__Exercise instructions__. Each line of the material below with the word "previous" is to be reported.

__Supplied data__.
Lemma policy_peers_view l i : view (on_core (fun c => set_dev (with_policy_peers l c.(c_dev)) c) i) = view i.
Proof. now apply on_core_view. Qed.

Lemma conflict_view b i : view (on_node (fun n => with_disc (set_m_conflict_pending b n.(n_disc)) n) i) = view i.
Proof. reflexivity. Qed.

(** An interface [j] that was stopped from [i]. *)
Record stopped_from (i j : interface) : Prop := {
  sf_view : view j = ((view i).1.1, true, true);
  sf_fields : plain_fields j = (i_transport i, i_key i, i_state i, i_failure i, i_error i, (false, i_dormant i, i_running i));
}.

Lemma identity_stopped i : stopped_from i (identity_stop be i).
Proof. unfold identity_stop. destruct (i_carrier i); split; view_rewrite; reflexivity. Qed.

Lemma can_configure_attached i : can_configure i = true -> is_some (i_transport i) = true.
Proof. unfold can_configure. now destruct (i_transport i). Qed.

(** The fields of an interface whose identity is new. *)
Record renamed_from (i : interface) (key : Z) (l : link_state) (j : interface) : Prop := {
  rf_view : view j = (l, true, true);
  rf_transport : i_transport j = i_transport i;
  rf_key : i_key j = Some key;
  rf_state : i_state j = i_state i;
  rf_failure : i_failure j = i_failure i;
  rf_error : i_error j = i_error i;
  rf_carrier : i_carrier j = false;
  rf_dormant : i_dormant j = i_dormant i;
  rf_running : i_running j = i_running i;
}.

Lemma core_plain f i : plain_fields (on_core f i) = plain_fields i.
Proof. reflexivity. Qed.

Lemma renamed_reset i j key node_id generation native_locator collision_round : stopped_from i j ->
  renamed_from i key (new_identity node_id generation native_locator collision_round (view i).1.1)
    (reset_locked (on_node (fun n => with_disc (set_m_conflict_pending false n.(n_disc)) n)
       (on_link (new_identity node_id generation native_locator collision_round) (set_i_key (Some key) j)))).
Proof.
  intros [Hv Hf]. injection Hf as F1 F2 F3 F4 F5 F6 F7 F8.
  split; [|cbn; assumption || reflexivity..]. rewrite reset_view, conflict_view. view_rewrite. now rewrite Hv.
Qed.

Lemma renamed_policy i key l (b : bool) peers j : renamed_from i key l j ->
  renamed_from i key l (if b then on_core (fun c => set_dev (with_policy_peers peers c.(c_dev)) c) j else j).
Proof. intros [H1 H2 H3 H4 H5 H6 H7 H8 H9]. destruct b; [|now split]. split; [now rewrite policy_peers_view|assumption..]. Qed.

(** What follows for the link. *)
Lemma renamed_configuring i key l k : link_inv i -> renamed_from i key l k -> l_identity_ready l = true -> l_identity_generation l <> 0 ->
  is_some (i_transport i) = true ->
  link_inv (netif_tx true (set_i_dormant true (set_i_carrier false
    (set_i_link MELODI_LINK_CONFIGURING MELODI_LINK_FAILURE_NONE None (on_link (set_transport_ready false 0) k))))).
Proof.
  intros _ [Hv F1 F2 F3 F4 F5 F6 F7 F8] Hi Hg Hs. unfold link_inv. view_rewrite. rewrite Hv.
  constructor; cbn -[view Z.eqb]; rewrite ?F1, ?F2, ?Hs; link_solve.
Qed.

Lemma renamed_ready now_ms i key l k : link_inv i -> renamed_from i key l k -> l_identity_ready l = true -> l_identity_generation l <> 0 ->
  l_transport_ready l = true -> l_transport_ready l = l_transport_ready (view i).1.1 ->
  l_local_link_locator l = l_local_link_locator (view i).1.1 ->
  link_inv (let i := set_i_carrier true (set_i_dormant false (set_i_link MELODI_LINK_READY MELODI_LINK_FAILURE_NONE None k)) in
            let i := on_core (melodi_queue_start now_ms) i in
            if i.(i_running) then start_logical i else i).
Proof.
  intros [A1 A2 A3 A4 A5 A6 A7 A8 A9 A10 A11 A12 A13] [Hv F1 F2 F3 F4 F5 F6 F7 F8] Hi Hg Hr E1 E2. rewrite <- E1, <- E2, Hr in *.
  assert (Hs : is_some (i_transport i) = true) by (destruct (is_some (i_transport i)); [reflexivity|discriminate (A6 eq_refl)]).
  cbv zeta. match goal with |- link_inv (if ?b then _ else _) => destruct b eqn:Er end; cbn in Er;
    unfold link_inv; view_rewrite; rewrite Hv; constructor; cbn -[view Z.eqb]; rewrite ?F1, ?F2, ?Hs, ?Hi, ?Hr; link_solve.
Qed.

Lemma renamed_waiting i key l k : link_inv i -> renamed_from i key l k -> l_identity_ready l = true -> l_identity_generation l <> 0 ->
  l_transport_ready l = false -> l_transport_ready l = l_transport_ready (view i).1.1 ->
  l_local_link_locator l = l_local_link_locator (view i).1.1 -> link_inv k.
Proof.
  intros [A1 A2 A3 A4 A5 A6 A7 A8 A9 A10 A11 A12 A13] [Hv F1 F2 F3 F4 F5 F6 F7 F8] Hi Hg Hr E1 E2. rewrite <- E1, <- E2, Hr in *.
  assert (A3' : (i_state i =? 2) = false) by (rewrite A3; apply andb_false_r).
  unfold link_inv. rewrite Hv. constructor; cbn -[view Z.eqb]; rewrite ?F1, ?F2, ?F3, ?F4, ?F5, ?F6, ?F7, ?F8, ?Hi, ?Hr; link_solve.
Qed.

Lemma install_rules now_ms node_id key generation previous native_locator collision_round replacing i j : link_inv i -> stopped_from i j ->
  generation <> 0 -> link_inv (identity_install now_ms node_id key generation previous native_locator collision_round replacing j).1.1.
Proof.
  intros H Hj Hg. destruct (install_eq now_ms node_id key generation previous native_locator collision_round replacing j) as (l & -> & ->).
  cbn [fst]. pose proof (renamed_policy _ _ _ (replacing && match previous with None => true | Some _ => false end)
    (replicate MELODI_POLICY_PEER_LIMIT zero_policy_peer) _ (renamed_reset i j key node_id generation native_locator collision_round Hj)) as Hk.
  revert Hk. set (k := if _ && _ then _ else _). clearbody k. intros Hk. pose proof (can_configure_attached k) as Hc.
  rewrite (rf_transport _ _ _ _ Hk) in Hc. destruct (can_configure k).
  - apply (renamed_configuring i key (new_identity node_id generation native_locator collision_round (view i).1.1)); auto.
  - destruct (l_transport_ready (view k).1.1) eqn:El; rewrite (rf_view _ _ _ _ Hk) in El.
    + now apply (renamed_ready now_ms i key (new_identity node_id generation native_locator collision_round (view i).1.1)).
    + now apply (renamed_waiting i key (new_identity node_id generation native_locator collision_round (view i).1.1)).
Qed.

Lemma identity_rules calls answer stack now_ms e node_id key generation previous i : link_inv i ->
  link_inv (melodi_device_set_identity be msecs_to_jiffies check id (driver_run be msecs_to_jiffies calls answer) stack now_ms e node_id key
    generation previous i).1.
Proof.
  intros H. unfold melodi_device_set_identity. destruct key as [key|]; [|exact H]. destruct (_ || _) eqn:Eg; [exact H|].
  apply orb_false_iff in Eg as [_ Eg]. apply Z.eqb_neq in Eg.
  destruct (identity_check _ _ _ _ _) as [[[native_locator collision_round] replacing]|]; [|exact H]. unfold id.
  pose proof (install_rules now_ms node_id key generation previous native_locator collision_round replacing i (identity_stop be i) H
    (identity_stopped i) Eg) as Hi.
  destruct (identity_install _ _ _ _ _ _ _ _ _) as [[j configure] announce]. cbn [fst] in Hi.
  assert (Hc : link_inv (if configure then (melodi_transport_configure be id (driver_run be msecs_to_jiffies calls answer) j).1 else j))
    by (destruct configure; [now apply configure_rules|assumption]).
  cbn [fst]. change (fun x : interface => x) with (@id interface). revert Hc.
  generalize (if configure then (melodi_transport_configure be id (driver_run be msecs_to_jiffies calls answer) j).1 else j).
  intros k Hk. destruct announce; [|exact Hk]. link_fields Hk; link_solve.
Qed.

__Solution for this task__.
Lemma install_rules now_ms node_id key generation previous native_locator collision_round replacing i j : link_inv i -> stopped_from i j ->
  generation <> 0 -> link_inv (identity_install now_ms node_id key generation previous native_locator collision_round replacing j).1.1.
  intros H Hj Hg. destruct (install_eq now_ms node_id key generation previous native_locator collision_round replacing j) as (l & -> & ->).
  cbn [fst]. pose proof (renamed_policy _ _ _ (replacing && match previous with None => true | Some _ => false end)
Lemma identity_rules calls answer stack now_ms e node_id key generation previous i : link_inv i ->
    generation previous i).1.
  pose proof (install_rules now_ms node_id key generation previous native_locator collision_round replacing i (identity_stop be i) H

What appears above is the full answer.